For this exercise, reproduce the entries below exactly, but only from the line containing "- destruct (turn_ok" through the line containing "revert w p msg.", both included.
[[ EXCERPTED DATA open ]]
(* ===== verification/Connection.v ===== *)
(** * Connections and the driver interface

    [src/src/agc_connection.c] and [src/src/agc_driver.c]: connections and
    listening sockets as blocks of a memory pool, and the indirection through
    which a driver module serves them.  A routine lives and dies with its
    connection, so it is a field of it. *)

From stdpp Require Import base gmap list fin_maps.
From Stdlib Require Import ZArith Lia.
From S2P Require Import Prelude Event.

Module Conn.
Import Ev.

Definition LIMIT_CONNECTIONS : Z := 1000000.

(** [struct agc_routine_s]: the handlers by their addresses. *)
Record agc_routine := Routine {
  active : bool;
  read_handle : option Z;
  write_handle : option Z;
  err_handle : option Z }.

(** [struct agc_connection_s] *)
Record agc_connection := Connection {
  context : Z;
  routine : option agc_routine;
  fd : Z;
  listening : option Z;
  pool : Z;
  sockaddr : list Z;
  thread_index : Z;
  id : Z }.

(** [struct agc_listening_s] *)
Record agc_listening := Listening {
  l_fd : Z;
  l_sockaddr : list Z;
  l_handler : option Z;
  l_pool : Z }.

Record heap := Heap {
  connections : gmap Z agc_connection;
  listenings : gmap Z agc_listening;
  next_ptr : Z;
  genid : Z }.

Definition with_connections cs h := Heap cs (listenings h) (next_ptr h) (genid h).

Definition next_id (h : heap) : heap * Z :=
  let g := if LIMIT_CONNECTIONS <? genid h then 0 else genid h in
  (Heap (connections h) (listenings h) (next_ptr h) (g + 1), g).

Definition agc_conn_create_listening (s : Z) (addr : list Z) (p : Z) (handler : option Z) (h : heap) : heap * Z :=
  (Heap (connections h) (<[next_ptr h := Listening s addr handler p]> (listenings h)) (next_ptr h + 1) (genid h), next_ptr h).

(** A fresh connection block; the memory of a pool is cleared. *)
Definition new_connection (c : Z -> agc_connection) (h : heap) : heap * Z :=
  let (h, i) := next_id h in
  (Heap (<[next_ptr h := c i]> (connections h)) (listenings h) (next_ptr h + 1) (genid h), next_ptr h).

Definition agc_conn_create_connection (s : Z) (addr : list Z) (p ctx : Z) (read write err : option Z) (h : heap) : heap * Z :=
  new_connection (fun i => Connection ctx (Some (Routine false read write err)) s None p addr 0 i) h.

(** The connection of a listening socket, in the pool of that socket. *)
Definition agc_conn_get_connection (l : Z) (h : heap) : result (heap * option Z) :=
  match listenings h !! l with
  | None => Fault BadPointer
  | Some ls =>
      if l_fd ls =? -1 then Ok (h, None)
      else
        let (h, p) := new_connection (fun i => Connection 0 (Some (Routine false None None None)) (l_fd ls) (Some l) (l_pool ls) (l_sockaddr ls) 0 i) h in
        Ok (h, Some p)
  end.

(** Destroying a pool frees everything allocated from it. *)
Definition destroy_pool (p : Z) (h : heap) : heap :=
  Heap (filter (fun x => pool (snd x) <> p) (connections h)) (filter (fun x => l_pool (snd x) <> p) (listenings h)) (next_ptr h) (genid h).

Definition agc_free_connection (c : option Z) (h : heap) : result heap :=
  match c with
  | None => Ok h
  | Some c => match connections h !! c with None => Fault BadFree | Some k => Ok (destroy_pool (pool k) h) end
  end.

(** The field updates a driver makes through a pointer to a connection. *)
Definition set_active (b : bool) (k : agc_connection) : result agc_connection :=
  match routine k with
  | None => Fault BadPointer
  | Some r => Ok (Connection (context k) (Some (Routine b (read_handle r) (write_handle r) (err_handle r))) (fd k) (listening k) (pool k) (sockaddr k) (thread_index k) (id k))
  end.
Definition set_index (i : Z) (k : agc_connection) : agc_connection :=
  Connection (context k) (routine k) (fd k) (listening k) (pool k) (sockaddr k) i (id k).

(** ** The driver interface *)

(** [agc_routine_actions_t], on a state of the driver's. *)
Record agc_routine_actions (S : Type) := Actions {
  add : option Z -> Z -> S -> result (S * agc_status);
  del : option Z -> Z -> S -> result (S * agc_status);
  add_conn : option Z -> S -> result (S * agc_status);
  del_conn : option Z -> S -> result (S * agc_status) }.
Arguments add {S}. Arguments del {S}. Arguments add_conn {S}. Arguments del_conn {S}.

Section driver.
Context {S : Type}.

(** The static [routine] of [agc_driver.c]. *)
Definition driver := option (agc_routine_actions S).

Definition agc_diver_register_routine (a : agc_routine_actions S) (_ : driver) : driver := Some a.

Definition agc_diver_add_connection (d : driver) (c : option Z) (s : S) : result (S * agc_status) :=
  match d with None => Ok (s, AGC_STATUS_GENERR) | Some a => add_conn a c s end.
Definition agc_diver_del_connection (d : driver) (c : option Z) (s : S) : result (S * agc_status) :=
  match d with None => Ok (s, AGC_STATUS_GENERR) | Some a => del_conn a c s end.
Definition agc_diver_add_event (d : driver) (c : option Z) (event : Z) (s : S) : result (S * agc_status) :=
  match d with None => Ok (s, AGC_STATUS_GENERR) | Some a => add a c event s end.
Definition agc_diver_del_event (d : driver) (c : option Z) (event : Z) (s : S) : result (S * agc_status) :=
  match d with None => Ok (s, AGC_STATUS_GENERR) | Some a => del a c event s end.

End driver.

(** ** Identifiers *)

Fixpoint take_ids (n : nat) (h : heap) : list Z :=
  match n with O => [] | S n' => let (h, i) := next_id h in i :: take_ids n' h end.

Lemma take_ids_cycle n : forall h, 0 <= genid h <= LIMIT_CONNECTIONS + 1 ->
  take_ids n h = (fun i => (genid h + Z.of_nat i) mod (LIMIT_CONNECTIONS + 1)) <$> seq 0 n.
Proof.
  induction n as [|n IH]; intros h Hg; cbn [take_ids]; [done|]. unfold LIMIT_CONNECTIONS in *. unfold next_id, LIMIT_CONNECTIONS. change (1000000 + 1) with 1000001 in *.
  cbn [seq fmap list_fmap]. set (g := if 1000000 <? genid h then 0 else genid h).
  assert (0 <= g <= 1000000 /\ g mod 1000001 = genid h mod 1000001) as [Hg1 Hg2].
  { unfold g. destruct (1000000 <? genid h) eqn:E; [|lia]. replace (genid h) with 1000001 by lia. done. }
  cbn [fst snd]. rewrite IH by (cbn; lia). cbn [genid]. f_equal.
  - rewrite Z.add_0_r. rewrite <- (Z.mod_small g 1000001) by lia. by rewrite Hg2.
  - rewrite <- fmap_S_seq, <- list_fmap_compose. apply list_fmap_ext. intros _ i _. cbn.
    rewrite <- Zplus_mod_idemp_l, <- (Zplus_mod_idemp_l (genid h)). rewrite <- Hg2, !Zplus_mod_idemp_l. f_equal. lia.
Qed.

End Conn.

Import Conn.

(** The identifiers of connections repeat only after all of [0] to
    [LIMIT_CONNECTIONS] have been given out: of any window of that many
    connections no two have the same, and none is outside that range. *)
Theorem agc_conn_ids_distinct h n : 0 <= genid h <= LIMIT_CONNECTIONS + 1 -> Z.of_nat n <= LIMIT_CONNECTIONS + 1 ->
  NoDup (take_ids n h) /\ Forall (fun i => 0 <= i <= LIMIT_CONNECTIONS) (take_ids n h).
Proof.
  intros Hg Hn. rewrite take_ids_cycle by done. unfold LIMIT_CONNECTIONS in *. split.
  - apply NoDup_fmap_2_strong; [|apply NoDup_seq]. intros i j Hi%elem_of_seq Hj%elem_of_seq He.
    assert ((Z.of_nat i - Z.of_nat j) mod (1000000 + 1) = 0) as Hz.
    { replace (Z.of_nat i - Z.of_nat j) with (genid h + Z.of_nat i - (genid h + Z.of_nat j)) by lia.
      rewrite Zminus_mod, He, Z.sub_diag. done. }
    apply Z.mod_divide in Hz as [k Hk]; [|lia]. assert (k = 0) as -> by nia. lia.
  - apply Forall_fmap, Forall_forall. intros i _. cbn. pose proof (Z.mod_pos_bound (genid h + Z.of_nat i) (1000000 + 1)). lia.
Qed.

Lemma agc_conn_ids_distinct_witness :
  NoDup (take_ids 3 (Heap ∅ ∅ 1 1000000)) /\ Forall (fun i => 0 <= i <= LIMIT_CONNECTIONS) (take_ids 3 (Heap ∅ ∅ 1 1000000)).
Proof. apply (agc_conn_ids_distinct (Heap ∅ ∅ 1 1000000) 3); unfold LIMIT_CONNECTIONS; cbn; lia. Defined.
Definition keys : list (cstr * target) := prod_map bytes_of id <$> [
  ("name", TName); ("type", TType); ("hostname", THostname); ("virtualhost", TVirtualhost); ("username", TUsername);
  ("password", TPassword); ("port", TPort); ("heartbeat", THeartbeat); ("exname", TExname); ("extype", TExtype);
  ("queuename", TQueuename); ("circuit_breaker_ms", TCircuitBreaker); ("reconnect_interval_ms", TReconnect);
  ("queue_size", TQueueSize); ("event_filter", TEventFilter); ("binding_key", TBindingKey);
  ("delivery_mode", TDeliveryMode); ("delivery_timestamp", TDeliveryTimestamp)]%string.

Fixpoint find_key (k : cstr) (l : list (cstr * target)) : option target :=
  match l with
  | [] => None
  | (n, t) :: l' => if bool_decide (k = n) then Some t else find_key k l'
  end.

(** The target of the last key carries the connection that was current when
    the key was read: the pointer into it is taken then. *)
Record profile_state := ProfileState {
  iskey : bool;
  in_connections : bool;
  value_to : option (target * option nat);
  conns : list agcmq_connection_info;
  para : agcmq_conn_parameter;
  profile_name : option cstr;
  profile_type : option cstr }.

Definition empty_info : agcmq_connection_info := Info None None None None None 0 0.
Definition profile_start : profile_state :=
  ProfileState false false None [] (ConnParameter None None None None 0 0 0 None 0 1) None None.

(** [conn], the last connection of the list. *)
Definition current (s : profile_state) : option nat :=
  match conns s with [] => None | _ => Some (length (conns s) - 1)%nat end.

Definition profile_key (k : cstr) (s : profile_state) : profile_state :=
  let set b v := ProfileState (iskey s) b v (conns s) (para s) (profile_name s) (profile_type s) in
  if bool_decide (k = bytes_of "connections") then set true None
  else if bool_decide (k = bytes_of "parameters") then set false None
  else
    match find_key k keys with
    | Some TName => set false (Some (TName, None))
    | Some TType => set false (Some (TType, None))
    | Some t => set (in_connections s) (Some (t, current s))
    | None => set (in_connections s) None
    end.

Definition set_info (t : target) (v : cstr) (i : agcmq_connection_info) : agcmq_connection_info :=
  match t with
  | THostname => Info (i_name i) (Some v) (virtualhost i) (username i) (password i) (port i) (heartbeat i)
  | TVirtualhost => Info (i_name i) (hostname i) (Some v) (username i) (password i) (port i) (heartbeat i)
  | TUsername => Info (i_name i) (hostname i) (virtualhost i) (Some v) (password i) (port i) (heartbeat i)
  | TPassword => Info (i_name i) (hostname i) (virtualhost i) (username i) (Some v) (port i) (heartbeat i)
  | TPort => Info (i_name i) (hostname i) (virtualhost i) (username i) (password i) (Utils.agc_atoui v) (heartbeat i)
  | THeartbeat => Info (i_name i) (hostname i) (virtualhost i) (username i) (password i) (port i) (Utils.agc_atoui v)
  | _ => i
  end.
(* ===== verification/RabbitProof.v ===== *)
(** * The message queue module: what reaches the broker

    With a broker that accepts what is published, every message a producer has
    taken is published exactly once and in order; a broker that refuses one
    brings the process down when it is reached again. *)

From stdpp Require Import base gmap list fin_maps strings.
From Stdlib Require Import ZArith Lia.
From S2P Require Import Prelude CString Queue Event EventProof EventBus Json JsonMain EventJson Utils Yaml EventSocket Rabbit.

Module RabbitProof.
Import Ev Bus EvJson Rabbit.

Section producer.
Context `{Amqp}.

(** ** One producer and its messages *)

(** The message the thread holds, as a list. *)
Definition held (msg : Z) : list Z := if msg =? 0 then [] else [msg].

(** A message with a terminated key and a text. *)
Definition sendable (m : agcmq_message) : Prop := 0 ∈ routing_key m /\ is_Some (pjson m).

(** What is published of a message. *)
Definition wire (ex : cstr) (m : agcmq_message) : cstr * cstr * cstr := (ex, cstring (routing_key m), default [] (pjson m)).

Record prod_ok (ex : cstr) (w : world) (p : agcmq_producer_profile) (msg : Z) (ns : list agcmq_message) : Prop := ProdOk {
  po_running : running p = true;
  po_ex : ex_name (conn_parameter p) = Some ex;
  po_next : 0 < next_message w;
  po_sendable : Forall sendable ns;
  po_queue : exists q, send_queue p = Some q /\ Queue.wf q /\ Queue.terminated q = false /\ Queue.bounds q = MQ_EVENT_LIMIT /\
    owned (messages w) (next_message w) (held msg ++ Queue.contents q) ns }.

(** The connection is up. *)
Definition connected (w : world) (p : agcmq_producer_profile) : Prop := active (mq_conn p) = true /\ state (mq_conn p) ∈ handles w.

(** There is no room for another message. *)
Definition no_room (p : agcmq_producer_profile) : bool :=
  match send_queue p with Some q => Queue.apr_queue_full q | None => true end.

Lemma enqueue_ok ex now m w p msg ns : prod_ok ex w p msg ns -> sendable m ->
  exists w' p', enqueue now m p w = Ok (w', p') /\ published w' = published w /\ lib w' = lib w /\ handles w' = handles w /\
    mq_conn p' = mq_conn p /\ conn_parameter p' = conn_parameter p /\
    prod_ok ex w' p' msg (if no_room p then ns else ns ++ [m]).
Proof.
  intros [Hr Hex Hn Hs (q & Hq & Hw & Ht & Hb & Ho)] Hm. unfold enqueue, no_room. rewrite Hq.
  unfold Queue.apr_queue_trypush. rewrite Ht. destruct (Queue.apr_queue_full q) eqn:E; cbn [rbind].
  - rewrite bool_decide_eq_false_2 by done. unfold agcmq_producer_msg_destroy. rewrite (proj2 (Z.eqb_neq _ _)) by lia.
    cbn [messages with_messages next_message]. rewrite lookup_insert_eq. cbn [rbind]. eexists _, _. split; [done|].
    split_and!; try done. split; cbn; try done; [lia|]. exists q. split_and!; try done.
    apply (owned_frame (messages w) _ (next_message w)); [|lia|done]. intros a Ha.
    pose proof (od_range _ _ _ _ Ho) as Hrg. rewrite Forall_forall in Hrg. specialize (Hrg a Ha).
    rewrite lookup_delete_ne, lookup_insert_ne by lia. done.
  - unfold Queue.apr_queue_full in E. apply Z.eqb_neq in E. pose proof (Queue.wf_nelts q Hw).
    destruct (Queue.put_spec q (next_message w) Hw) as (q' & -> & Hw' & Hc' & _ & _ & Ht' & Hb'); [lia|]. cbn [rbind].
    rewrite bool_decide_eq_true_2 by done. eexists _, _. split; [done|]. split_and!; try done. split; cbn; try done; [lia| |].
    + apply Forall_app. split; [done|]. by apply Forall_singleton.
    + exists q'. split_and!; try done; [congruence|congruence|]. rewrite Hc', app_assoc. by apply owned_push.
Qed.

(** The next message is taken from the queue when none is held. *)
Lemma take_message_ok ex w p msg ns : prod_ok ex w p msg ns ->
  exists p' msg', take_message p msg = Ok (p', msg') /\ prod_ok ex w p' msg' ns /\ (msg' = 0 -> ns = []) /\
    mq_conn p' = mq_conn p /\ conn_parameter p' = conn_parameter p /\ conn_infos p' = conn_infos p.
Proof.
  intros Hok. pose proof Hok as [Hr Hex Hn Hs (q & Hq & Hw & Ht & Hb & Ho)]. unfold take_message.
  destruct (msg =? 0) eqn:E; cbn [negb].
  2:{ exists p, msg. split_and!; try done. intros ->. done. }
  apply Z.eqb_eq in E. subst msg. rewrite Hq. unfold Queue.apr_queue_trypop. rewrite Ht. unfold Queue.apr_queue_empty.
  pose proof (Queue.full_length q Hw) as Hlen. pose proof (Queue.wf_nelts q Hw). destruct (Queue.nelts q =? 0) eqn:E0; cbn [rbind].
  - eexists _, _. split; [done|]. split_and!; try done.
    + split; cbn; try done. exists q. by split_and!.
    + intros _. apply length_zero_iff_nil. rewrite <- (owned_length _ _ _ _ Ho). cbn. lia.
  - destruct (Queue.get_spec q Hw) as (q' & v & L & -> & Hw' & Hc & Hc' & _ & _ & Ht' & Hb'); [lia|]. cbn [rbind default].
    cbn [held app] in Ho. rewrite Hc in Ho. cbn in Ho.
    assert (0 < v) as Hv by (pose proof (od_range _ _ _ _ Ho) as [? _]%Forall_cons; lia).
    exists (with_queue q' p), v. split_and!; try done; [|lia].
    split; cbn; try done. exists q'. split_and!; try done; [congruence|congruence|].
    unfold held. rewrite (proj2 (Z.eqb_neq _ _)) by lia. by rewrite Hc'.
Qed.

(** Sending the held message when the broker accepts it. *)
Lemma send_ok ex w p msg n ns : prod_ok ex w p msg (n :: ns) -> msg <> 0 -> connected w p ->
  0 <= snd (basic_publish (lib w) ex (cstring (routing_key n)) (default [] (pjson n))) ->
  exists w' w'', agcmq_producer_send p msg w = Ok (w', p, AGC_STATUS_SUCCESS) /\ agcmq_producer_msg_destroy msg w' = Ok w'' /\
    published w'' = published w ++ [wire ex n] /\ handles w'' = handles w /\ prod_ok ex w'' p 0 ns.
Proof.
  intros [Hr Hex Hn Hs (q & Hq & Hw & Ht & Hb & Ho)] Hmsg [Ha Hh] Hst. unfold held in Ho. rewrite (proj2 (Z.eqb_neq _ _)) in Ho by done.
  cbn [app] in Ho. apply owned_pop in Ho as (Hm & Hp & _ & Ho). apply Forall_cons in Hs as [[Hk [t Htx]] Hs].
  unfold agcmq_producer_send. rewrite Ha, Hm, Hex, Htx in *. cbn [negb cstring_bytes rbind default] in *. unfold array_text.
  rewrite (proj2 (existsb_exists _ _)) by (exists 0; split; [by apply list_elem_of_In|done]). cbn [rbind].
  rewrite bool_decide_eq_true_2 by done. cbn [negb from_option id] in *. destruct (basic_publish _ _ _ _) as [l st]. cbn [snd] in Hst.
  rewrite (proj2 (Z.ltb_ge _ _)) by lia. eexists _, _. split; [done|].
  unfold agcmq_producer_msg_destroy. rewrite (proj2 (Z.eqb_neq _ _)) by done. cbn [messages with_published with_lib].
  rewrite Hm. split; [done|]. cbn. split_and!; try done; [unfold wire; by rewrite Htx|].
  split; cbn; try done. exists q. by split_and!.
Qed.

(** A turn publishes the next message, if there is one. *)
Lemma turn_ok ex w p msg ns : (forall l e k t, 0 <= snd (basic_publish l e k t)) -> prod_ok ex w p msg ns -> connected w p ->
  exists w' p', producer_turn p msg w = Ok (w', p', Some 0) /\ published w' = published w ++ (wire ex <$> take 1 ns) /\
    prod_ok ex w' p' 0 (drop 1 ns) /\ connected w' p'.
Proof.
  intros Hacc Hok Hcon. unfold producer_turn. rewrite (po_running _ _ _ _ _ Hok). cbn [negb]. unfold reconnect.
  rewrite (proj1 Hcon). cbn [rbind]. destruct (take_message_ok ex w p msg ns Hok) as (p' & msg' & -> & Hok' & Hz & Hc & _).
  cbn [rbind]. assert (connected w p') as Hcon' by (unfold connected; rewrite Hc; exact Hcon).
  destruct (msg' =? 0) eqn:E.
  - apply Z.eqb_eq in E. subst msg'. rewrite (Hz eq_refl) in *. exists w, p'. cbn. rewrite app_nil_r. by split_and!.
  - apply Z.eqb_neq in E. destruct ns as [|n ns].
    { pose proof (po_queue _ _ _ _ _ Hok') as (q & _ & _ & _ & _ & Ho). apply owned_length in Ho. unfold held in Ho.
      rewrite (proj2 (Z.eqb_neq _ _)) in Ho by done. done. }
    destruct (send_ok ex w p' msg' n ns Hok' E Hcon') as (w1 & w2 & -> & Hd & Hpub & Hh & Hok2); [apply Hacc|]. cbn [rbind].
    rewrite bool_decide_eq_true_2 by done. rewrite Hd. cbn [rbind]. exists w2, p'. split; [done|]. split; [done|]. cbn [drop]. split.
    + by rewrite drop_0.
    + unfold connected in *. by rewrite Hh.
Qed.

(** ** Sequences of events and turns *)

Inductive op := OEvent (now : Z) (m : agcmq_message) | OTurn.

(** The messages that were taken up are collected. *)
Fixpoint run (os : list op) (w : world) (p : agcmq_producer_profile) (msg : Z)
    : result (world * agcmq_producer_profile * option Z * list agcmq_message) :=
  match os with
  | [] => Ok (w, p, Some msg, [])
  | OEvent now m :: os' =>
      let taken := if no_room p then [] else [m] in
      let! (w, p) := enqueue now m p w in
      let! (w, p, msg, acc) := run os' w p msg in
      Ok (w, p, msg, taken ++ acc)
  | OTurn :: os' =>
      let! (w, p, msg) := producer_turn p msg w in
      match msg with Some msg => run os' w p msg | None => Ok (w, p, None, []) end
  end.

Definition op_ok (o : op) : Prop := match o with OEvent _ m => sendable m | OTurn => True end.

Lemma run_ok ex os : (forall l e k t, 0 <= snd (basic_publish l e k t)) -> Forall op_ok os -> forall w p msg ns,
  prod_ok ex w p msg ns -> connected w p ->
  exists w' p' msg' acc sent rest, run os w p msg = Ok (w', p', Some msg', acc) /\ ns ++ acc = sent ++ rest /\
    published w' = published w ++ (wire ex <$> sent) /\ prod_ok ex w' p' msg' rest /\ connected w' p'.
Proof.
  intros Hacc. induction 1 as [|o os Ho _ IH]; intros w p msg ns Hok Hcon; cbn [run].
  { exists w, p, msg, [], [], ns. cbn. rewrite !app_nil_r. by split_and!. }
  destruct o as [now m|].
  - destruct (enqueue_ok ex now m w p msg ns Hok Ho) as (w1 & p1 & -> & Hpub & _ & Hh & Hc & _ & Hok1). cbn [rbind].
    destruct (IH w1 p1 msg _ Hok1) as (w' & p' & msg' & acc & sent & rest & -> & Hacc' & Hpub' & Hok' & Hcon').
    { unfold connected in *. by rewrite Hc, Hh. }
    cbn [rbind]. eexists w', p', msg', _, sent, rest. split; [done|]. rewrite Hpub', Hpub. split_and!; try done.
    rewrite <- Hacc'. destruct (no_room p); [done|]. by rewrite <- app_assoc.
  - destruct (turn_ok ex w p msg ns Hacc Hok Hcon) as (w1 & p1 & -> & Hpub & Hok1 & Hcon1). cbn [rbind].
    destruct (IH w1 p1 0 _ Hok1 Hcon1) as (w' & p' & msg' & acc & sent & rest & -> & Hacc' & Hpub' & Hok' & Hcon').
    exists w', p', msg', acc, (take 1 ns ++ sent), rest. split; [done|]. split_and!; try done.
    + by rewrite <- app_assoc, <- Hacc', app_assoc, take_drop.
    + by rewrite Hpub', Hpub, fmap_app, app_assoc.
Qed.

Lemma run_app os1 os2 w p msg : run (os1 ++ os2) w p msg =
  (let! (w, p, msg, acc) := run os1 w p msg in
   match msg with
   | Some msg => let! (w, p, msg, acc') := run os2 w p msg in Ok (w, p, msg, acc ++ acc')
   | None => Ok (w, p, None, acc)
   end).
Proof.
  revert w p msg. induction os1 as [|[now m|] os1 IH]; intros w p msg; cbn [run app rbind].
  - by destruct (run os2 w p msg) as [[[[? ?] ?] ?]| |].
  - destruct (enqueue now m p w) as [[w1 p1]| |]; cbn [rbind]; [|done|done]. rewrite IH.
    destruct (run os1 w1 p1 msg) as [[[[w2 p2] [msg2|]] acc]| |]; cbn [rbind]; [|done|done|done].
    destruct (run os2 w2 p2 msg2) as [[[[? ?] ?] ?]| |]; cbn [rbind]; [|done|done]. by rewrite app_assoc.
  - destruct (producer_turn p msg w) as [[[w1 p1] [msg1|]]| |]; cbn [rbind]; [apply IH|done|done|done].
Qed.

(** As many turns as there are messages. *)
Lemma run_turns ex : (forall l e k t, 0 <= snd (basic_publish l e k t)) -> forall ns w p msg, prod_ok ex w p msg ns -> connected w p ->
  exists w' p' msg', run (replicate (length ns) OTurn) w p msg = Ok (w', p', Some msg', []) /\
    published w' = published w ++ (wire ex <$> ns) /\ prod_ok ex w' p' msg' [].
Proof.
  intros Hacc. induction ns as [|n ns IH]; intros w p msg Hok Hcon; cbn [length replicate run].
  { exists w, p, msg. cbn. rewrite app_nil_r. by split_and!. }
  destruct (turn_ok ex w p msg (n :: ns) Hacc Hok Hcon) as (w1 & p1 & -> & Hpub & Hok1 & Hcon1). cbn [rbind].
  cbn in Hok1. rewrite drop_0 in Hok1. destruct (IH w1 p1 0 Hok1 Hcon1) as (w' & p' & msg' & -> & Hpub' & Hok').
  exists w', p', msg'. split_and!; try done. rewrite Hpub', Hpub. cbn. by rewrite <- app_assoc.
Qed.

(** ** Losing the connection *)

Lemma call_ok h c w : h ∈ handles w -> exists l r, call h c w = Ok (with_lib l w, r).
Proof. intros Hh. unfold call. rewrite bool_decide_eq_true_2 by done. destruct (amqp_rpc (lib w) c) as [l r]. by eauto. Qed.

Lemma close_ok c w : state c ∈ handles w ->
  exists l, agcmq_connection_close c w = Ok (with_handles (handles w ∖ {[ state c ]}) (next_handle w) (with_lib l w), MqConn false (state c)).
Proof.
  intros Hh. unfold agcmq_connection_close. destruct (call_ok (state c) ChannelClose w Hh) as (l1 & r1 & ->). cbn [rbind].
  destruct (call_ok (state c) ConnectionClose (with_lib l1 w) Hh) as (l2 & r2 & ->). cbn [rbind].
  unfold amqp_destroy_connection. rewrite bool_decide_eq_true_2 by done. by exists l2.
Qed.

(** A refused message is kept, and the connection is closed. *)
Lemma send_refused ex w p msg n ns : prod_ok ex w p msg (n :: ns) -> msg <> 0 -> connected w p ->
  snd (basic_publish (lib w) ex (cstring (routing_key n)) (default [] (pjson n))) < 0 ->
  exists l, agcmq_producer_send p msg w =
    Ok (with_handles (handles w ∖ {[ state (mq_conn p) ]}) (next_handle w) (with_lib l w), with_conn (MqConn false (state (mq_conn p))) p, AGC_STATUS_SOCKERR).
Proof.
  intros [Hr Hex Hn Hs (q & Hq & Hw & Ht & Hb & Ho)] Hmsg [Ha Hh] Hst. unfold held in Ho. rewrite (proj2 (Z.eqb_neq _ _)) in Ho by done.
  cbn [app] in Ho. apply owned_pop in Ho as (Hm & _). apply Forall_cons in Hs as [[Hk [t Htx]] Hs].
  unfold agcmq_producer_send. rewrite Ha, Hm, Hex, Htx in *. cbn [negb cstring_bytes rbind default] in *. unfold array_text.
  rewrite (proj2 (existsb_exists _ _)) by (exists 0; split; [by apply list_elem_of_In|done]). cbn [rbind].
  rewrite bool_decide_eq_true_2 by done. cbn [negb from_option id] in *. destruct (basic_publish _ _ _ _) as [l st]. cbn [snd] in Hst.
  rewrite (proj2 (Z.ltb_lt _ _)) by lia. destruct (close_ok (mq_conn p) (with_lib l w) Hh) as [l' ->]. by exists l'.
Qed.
[[ EXCERPTED DATA closed ]]
(TASK RESULT)
  - destruct (turn_ok ex w p msg ns Hacc Hok Hcon) as (w1 & p1 & -> & Hpub & Hok1 & Hcon1). cbn [rbind].
    destruct (IH w1 p1 0 _ Hok1 Hcon1) as (w' & p' & msg' & acc & sent & rest & -> & Hacc' & Hpub' & Hok' & Hcon').
    exists w', p', msg', acc, (take 1 ns ++ sent), rest. split; [done|]. split_and!; try done.
    + by rewrite <- app_assoc, <- Hacc', app_assoc, take_drop.
    + by rewrite Hpub', Hpub, fmap_app, app_assoc.
Qed.

Lemma run_app os1 os2 w p msg : run (os1 ++ os2) w p msg =
  (let! (w, p, msg, acc) := run os1 w p msg in
   match msg with
   | Some msg => let! (w, p, msg, acc') := run os2 w p msg in Ok (w, p, msg, acc ++ acc')
   | None => Ok (w, p, None, acc)
   end).
Proof.
  revert w p msg. induction os1 as [|[now m|] os1 IH]; intros w p msg; cbn [run app rbind].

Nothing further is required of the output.